Based on the experiences of chip-and-PIN migrations in other countries, it is imperative that all
card based products should be migrated at, or near, the same time to have a positive impact on
reducing face-to-face fraud within a country’s borders. As witnessed in Canada, migrating credit
before debit resulted in a significant increase in fraud perpetrated with debit cards, ultimately
resulting in a minimal reduction of total card fraud. If the United States migrates to chip-and-PIN
without market consensus, agreement, or in a timely and concerted effort; those issuers, networks,
or merchants who are slow to migrate will see increased fraud levels and the impact on overall
fraud levels could be minimal.
Complicating a full U.S. migration to chip-and-PIN is the prevalence of signature verification in
the United States. In fact, the largest card issuers that have announced plans to issue EMV cards
will be issuing chip cards that support signature verification. And in Visa’s plan to move its
network participants to the EMV standard, the network remains committed to both signature and
PIN verification. A move away from mag stripe cards to chip cards would have a positive impact
on counterfeit card fraud in the United States. Maintaining signature as a cardholder verification
method for EMV chip cards might not have a similar positive impact on lost or stolen card fraud
as experienced in chip-and-PIN countries. However, a U.S. migration to an EMV chip-based
52
environment, regardless of the cardholder verification method, will provide a more secure
payment environment.
Finally, should the U.S. payments industry continue to rely on mag stripe technology as long as
possible, a scenario similar to the Netherlands experience could occur in the United States. While
the business case didn’t exist for the Dutch when its European counterparts were migrating, the
business case rapidly changed by the time most of Europe had migrated and fraud in the
Netherlands subsequently increased significantly. With a clear pattern of fraudsters targeting
non-chip transactions, the United States faces a significant risk of continued escalating fraud
rates as long as the payments industry relies on magnetic stripe technology.

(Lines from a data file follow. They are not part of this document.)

(** C4, amended.
    - [setParentMesh(parent)] with a non-null parent leaves the mesh linked
      to [parent], its [bones], [vertices], [regionUVs] and [triangles] the
      very arrays of the parent, its [hullLength] and [worldVerticesLength]
      equal to the parent's; no array is allocated.
    - [copy] on a linked mesh whose region is set returns a new mesh linked
      to the same parent and sharing the parent's arrays in the same way;
      the parent is untouched and none of its arrays is cloned. When the
      region is null, [copy] on a linked mesh throws "Region not set.".
    - [copy] on a mesh with no parent returns a new mesh with no parent
      whose [regionUVs], [uvs], [triangles], [vertices] and (if the source
      has any) [bones] are new arrays, distinct from every array held
      before and from each other, with the contents of the source's. *)
Theorem linked_mesh_sharing :
  (forall (st : Store.t) (this parent : loc) (b pb : Attachment.vertex)
          (m pm : Attachment.mesh),
     Store.attachments st !! this = Some (Attachment.mk b (Attachment.Mesh m)) ->
     Store.attachments st !! parent
       = Some (Attachment.mk pb (Attachment.Mesh pm)) ->
     exists st' b' m' pb' pm',
       MeshAttachment.setParentMesh this (Some parent) st = (JS.Normal tt, st')
       /\ Store.attachments st' !! this
          = Some (Attachment.mk b' (Attachment.Mesh m'))
       /\ Store.attachments st' !! parent
          = Some (Attachment.mk pb' (Attachment.Mesh pm'))
       /\ Attachment.parentMesh m' = Some parent
       /\ sharesWith b' pb' m' pm'
       /\ sharesWith pb' pb pm' pm
       /\ Store.floats st' = Store.floats st
       /\ Store.ints st' = Store.ints st)
  /\ (forall (st : Store.t) (this parent : loc) (b pb : Attachment.vertex)
             (m pm : Attachment.mesh) (region : TextureRegion.t)
             (regionValues : list float),
        Store.attachments st !! this = Some (Attachment.mk b (Attachment.Mesh m)) ->
        Attachment.parentMesh m = Some parent ->
        Attachment.region m = Some region ->
        Store.attachments st !! parent
          = Some (Attachment.mk pb (Attachment.Mesh pm)) ->
        Store.floats st !! Attachment.regionUVs pm = Some regionValues ->
        exists copy st' cb cm,
          MeshAttachment.copy this st = (JS.Normal copy, st')
          /\ Store.attachments st !! copy = None
          /\ Store.attachments st' !! copy
             = Some (Attachment.mk cb (Attachment.Mesh cm))
          /\ Attachment.parentMesh cm = Some parent
          /\ Store.attachments st' !! parent
             = Some (Attachment.mk pb (Attachment.Mesh pm))
          /\ sharesWith cb pb cm pm
          /\ (forall p x, Store.floats st !! p = Some x ->
                Store.floats st' !! p = Some x)
          /\ (forall p x, Store.ints st !! p = Some x ->
                Store.ints st' !! p = Some x))
  /\ (forall (st : Store.t) (this parent : loc) (b pb : Attachment.vertex)
             (m pm : Attachment.mesh),
        Store.attachments st !! this = Some (Attachment.mk b (Attachment.Mesh m)) ->
        Attachment.parentMesh m = Some parent ->
        Attachment.region m = None ->
        Store.attachments st !! parent
          = Some (Attachment.mk pb (Attachment.Mesh pm)) ->
        exists st', MeshAttachment.copy this st = (JS.Throw "Region not set.", st'))
  /\ (forall (st : Store.t) (this : loc) (b : Attachment.vertex)
             (m : Attachment.mesh) (lv lru luv : list float) (ltr led : list Z),
        Store.attachments st !! this = Some (Attachment.mk b (Attachment.Mesh m)) ->
        Attachment.parentMesh m = None ->
        Store.floats st !! Attachment.vertices b = Some lv ->
        Store.floats st !! Attachment.regionUVs m = Some lru ->
        Store.floats st !! Attachment.uvs m = Some luv ->
        Store.ints st !! Attachment.triangles m = Some ltr ->
        Store.ints st !! Attachment.edges m = Some led ->
        (forall bl, Attachment.bones b = Some bl -> is_Some (Store.ints st !! bl)) ->
        exists copy st' cb cm,
          MeshAttachment.copy this st = (JS.Normal copy, st')
          /\ Store.attachments st !! copy = None
          /\ Store.attachments st' !! copy
             = Some (Attachment.mk cb (Attachment.Mesh cm))
          /\ Store.attachments st' !! this
             = Some (Attachment.mk b (Attachment.Mesh m))
          /\ deepCopy st st' b cb m cm lv lru luv ltr led).
Proof.
  split; [|split; [|split]].
  - intros st this parent b pb m pm Ht Hp.
    apply (setParentMesh_spec st this parent b pb m pm Ht Hp).
  - intros st this parent b pb m pm region regionValues Ht Hpar Hreg Hp Hr.
    destruct st as [f i a n].
    cbn [Store.floats Store.ints Store.attachments Store.nextID] in *.
    destruct (newLinkedMesh_run f i a n this parent b pb m pm region
                regionValues Ht Hreg ltac:(rewrite Hpar; reflexivity) Hp Hr)
      as (st' & uvs & edges & Hrun & Ha' & Hn' & Hu & Hkf & Hki).
    eexists (fresh (dom a)), st', _, _.
    split.
    { unfold MeshAttachment.copy, mbind, store_bind, Store.bind.
      rewrite (mesh_lookup (Store.mk f i a n) this _ m Ht eq_refl).
      rewrite Hpar. exact Hrun. }
    split; [apply fresh_lookup|].
    rewrite Ha', lookup_insert_eq.
    split; [reflexivity|]. split; [reflexivity|].
    split.
    { rewrite lookup_insert_ne; [exact Hp|].
      apply not_eq_sym. eapply fresh_ne. exact Hp. }
    split; [unfold sharesWith; fields; repeat split; reflexivity|].
    split; assumption.
  - intros st this parent b pb m pm Ht Hpar Hreg Hp.
    destruct st as [f i a n].
    cbn [Store.floats Store.ints Store.attachments Store.nextID] in *.
    destruct (newLinkedMesh_throws f i a n this parent b pb m pm Ht Hreg
                ltac:(rewrite Hpar; reflexivity) Hp) as (st' & Hrun).
    exists st'.
    unfold MeshAttachment.copy, mbind, store_bind, Store.bind.
    rewrite (mesh_lookup (Store.mk f i a n) this _ m Ht eq_refl).
    rewrite Hpar. exact Hrun.
  - intros st this b m lv lru luv ltr led Ht Hpar Hv Hru Huv Htr Hed Hb.
    destruct (Mesh_copy_spec st this b m lv lru luv ltr led
                Ht Hpar Hv Hru Huv Htr Hed Hb)
      as (st' & cb & cm & Hrun & Ha' & Hdeep).
    exists (fresh (dom (Store.attachments st))), st', cb, cm.
    split; [exact Hrun|]. split; [apply fresh_lookup|].
    rewrite Ha', lookup_insert_eq. split; [reflexivity|].
    split; [|exact Hdeep].
    rewrite lookup_insert_ne; [exact Ht|].
    apply not_eq_sym. eapply fresh_ne. exact Ht.
Qed.
Lemma key_compare_antisym (a b : string * string) :
  key_compare a b = CompOpp (key_compare b a).
Proof.
  destruct a as [a1 a2], b as [b1 b2]. unfold key_compare. simpl.
  rewrite (String.compare_antisym a1 b1), (String.compare_antisym a2 b2).
  destruct (String.compare b1 a1); reflexivity.
Qed.

Lemma key_lt_irrefl (a : string * string) : ~ key_lt a a.
Proof. unfold key_lt. rewrite key_compare_refl. discriminate. Qed.

Lemma key_lt_trans (a b c : string * string) :
  key_lt a b -> key_lt b c -> key_lt a c.
Proof.
  destruct a as [a1 a2], b as [b1 b2], c as [c1 c2].
  unfold key_lt, key_compare. simpl.
  destruct (String.compare a1 b1) eqn:H1; try discriminate;
    destruct (String.compare b1 c1) eqn:H2; try discriminate.
  - apply String.compare_eq_iff in H1, H2. subst b1 c1.
    rewrite string_compare_refl. apply string_compare_lt_trans.
  - apply String.compare_eq_iff in H1. subst b1. rewrite H2. reflexivity.
  - apply String.compare_eq_iff in H2. subst c1. rewrite H1. reflexivity.
  - rewrite (string_compare_lt_trans a1 b1 c1 H1 H2). reflexivity.
Qed.

Lemma insert_key_In (k x : string * string) (keys : list (string * string)) :
  In x (insert_key k keys) <-> x = k \/ In x keys.
Proof.
  induction keys as [|k' rest IH]; simpl; [intuition|].
  destruct (key_compare k k') eqn:Hc; simpl.
  - apply key_compare_eq in Hc. subst k'. intuition.
  - intuition.
  - rewrite IH. intuition.
Qed.
Lemma runs_v_loop_iter (data : Batch) :
  forall (n start : nat) (ag : Agent),
    exists ag',
      runs (for_range n start (v_update_iter data) tt) ag tt ag'
           (replicate n EvVOptStep) /\
      ag_v ag' =
        Nat.iter n (fun l => learner_step (learner_backward (v_loss data) l))
                 (ag_v ag) /\
      ag_pi ag' = ag_pi ag /\ ag_env ag' = ag_env ag /\ ag_rng ag' = ag_rng ag.
Proof.
  induction n as [|n IH]; intros start ag.
  - exists ag. split; [apply runs_ret|]. repeat split.
  - set (ag1 :=
      {| ag_env := ag_env ag; ag_rng := ag_rng ag; ag_pi := ag_pi ag;
         ag_v := learner_step (learner_backward (v_loss data) (ag_v ag));
         ag_log := ag_log ag ++ [EvVOptStep] |}).
    destruct (IH (S start) ag1) as (ag' & [Hc Hl] & Hv & Hp & He & Hr).
    exists ag'. split; [split|].
    + simpl. unfold bindM at 1. simpl. exact Hc.
    + rewrite Hl. simpl. now rewrite <- app_assoc.
    + rewrite Hv, Nat.iter_succ_r. repeat split; assumption.
Qed.

(** X17. [v_update] zeroes the critic's gradient once and then makes 100
    rounds of [loss.backward()] and [v_optimizer.step()] on the same loss,
    so that each round adds its gradient to those of the rounds before; it
    leaves the policy, the environment and the random source alone. *)
Theorem v_update_hundred_steps (data : Batch) (ag : Agent) :
  exists ag',
    runs (v_update data) ag tt ag' (EvVUpdate :: replicate 100 EvVOptStep) /\
    ag_v ag' =
      Nat.iter 100 (fun l => learner_step (learner_backward (v_loss data) l))
               (learner_zero_grad (ag_v ag)) /\
    ag_pi ag' = ag_pi ag /\ ag_env ag' = ag_env ag /\ ag_rng ag' = ag_rng ag.
Proof.
  set (ag0 :=
    {| ag_env := ag_env ag; ag_rng := ag_rng ag; ag_pi := ag_pi ag;
       ag_v := ag_v ag; ag_log := ag_log ag ++ [EvVUpdate] |}).
  set (ag1 :=
    {| ag_env := ag_env ag0; ag_rng := ag_rng ag0; ag_pi := ag_pi ag0;
       ag_v := learner_zero_grad (ag_v ag0); ag_log := ag_log ag0 |}).
  destruct (runs_v_loop_iter data 100 0 ag1) as (ag' & Hr & Hv & Hp & He & Hg).
  exists ag'. split; [|split; [exact Hv|split; [exact Hp|split; assumption]]].
  assert (H : runs (v_update data) ag tt ag'
                ([EvVUpdate] ++ [] ++ [] ++ replicate 100 EvVOptStep)).
  { unfold v_update.
    eapply runs_bind; [apply runs_log|].
    eapply runs_bind; [apply runs_get_v|].
    eapply runs_bind; [apply runs_set_v|].
    exact Hr. }
  exact H.
Qed.
(** * Technologia (Dungeon Scribe front end): a shallow embedding

    The browser scripts of the repository are embedded as pure functions:

    - numbers are [Z] (the scripts floor, ceil, add, subtract and compare
      them); [x || d] on a number is [js_or x d], which takes [d] when [x]
      is the falsy number [0]; the characters a store can hold, whose
      numeric fields may be missing, have fields that are a number or NaN
      (module [Stored]); the numbers of a parsed message are kept as the
      text they print as;
    - strings are the UTF-8 bytes of the text;
    - [Math.random()] is an explicit argument, a rational [u] that is a
      double of [0, 1); its product with the number of sides is rounded to
      the nearest double as the processor does; the clock ([new Date()])
      and [uid()] are arguments too;
    - a listener that can throw returns a [result]; a listener that mutates
      the page or a module-level array takes the state and returns the new
      one;
    - the DOM is kept as the lists of children the scripts add to; styling,
      [localStorage] writes and the system toasts of the character and
      inventory pages are left out. *)

From Stdlib Require Import ZArith List String Ascii Bool Lia.
From Stdlib Require Import Permutation Sorted.
From Stdlib Require Import QArith Qround Qpower Qabs Lqa.
From Stdlib Require DecimalString.
Import ListNotations.
Local Open Scope string_scope.
Local Open Scope Z_scope.

(** ** JavaScript helpers shared by the scripts *)

Inductive JsError : Type := TypeError | SyntaxError.

Inductive result (A : Type) : Type :=
| Ok (a : A)
| Throw (e : JsError).
Arguments Ok {A} a.
Arguments Throw {A} e.

Definition bind {A B : Type} (r : result A) (k : A -> result B) : result B :=
  match r with
  | Ok a => k a
  | Throw e => Throw e
  end.
(** The order in which shards complete: at each completion [sched]
    picks one of the running shards.  A schedule that ends early leaves
    the remaining shards without a result, as workers that found
    [ctx.Done()] closed do. *)
Fixpoint completions (sched : list nat) (running : list Z)
    (next numShards maxParallelism : Z) : list Z :=
  match sched with
  | [] => []
  | pick :: sched =>
      let '(running, next) := startShards running next numShards maxParallelism in
      let i := (pick mod length running)%nat in
      match running !! i with
      | Some idx => idx :: completions sched (delete i running) next numShards maxParallelism
      | None => []
      end
  end.

(** What [shardWorker] sends for one index; [None] when [tickShard]
    panics, which ends the process. *)
Definition shardWorker (cu : crlUpdater) (peers : Z -> Peers) (atTime : time.Time)
    (issuerNameID idx : Z) : option shardResult :=
  match fst (tickShard cu (peers idx) atTime issuerNameID idx) with
  | Returned err => Some {| res_shardIdx := idx; res_err := err |}
  | Panicked | Blocked => None
  end.

(** The values the channel [shardResults] delivers, in order. *)
Definition shardResults (cu : crlUpdater) (peers : Z -> Peers) (sched : list nat)
    (atTime : time.Time) (issuerNameID : Z) : list (option shardResult) :=
  map (shardWorker cu peers atTime issuerNameID)
      (completions sched [] 0 (numShards cu) (maxParallelism cu)).

(** Lines 243 to 249: [n] receives; a receive on the drained channel,
    which nobody closes, never returns. *)
Fixpoint collectResults (n : nat) (shardResults : list (option shardResult)) : M unit :=
  match n with
  | O => mret tt
  | S n =>
      match shardResults with
      | [] => block
      | None :: _ => panic
      | Some res :: shardResults =>
          match res_err res with
          | Some err =>
              failed (Errorf "updating shard %d: %w"
                        [ArgInt (res_shardIdx res); ArgError err])
          | None => collectResults n shardResults
          end
      end
  end.

Definition tickIssuerBody (cu : crlUpdater) (results : list (option shardResult))
    (atTime : time.Time) (issuerNameID : Z) : M Empty_set :=
  emit (Log_Debugf "Ticking issuer %d at time %s" [ArgInt issuerNameID; ArgTime atTime]) ;;
  (* make(chan int, cu.numShards) *)
  (if numShards cu <? 0 then panic else mret tt) ;;
  collectResults (Z.to_nat (numShards cu)) results ;;
  returnNil.

(** The function deferred at line 208. *)
Definition tickIssuerDeferred (cu : crlUpdater) (issuerNameID : Z) (s : frame)
    : option (list event) :=
  match issuers cu !! issuerNameID with
  | Some issuer =>
      Some [TickHistogram_Observe (CommonName issuer ++ " (Overall)")%string (result s)]
  | None => None
  end.

(** [tickIssuer]: its outcome and its own events (those of the shards
    belong to the workers). *)
Definition tickIssuer (cu : crlUpdater) (peers : Z -> Peers) (sched : list nat)
    (atTime : time.Time) (issuerNameID : Z) : outcome * list event :=
  let '(c, s) :=
    tickIssuerBody cu (shardResults cu peers sched atTime issuerNameID) atTime issuerNameID
      {| caSends := []; csSends := []; trace := []; result := "success" |} in
  match c with
  | Block => (Blocked, trace s)
  | _ =>
      match tickIssuerDeferred cu issuerNameID s with
      | Some metrics => (finish c, trace s ++ metrics)
      | None => (Panicked, trace s)
      end
  end.

End Pipeline.

(** ** Reading results *)

(** Whether a constructor returned an error. *)
Definition isError {A B : Type} (r : A + B) : bool :=
  match r with inl _ => true | inr _ => false end.

(** ** Reading scripts and traces *)

(** The messages a [Recv] script delivers before [io.EOF]; [None] when an
    error comes first. *)
Fixpoint received {A : Type} (script : list (recv A)) : option (list A) :=
  match script with
  | [] => Some []
  | RecvEOF :: _ => Some []
  | RecvErr _ :: _ => None
  | RecvMsg msg :: script => option_map (cons msg) (received script)
  end.

(** Every scripted [Send] returns nil. *)
Definition sendsSucceed (script : list (option error)) : Prop :=
  Forall (fun r => r = None) script.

Douglas King is a Payments Risk Expert with the Federal Reserve Bank of Atlanta’s Retail Payments Risk Forum.
Since joining the Bank in January 2011, Doug’s work has been primarily focused on risks associated with cardbased and emerging payments in light of a rapidly changing payments regulatory environment. Prior to joining the
Bank, Douglas worked with the payments consulting firm, Edgar, Dunn & Company. At EDC, he provided strategic
guidance to clients across the payments value chain, including global card networks, card issuers, processors, and
merchants. Douglas has experience with multiple payment types and product areas, including credit, debit, and
prepaid cards, debit cards, person-to-person payments, and mobile payments. Prior to receiving an M.B.A from the
UCLA Anderson School of Management, Douglas began his career with an institutional investment consulting firm.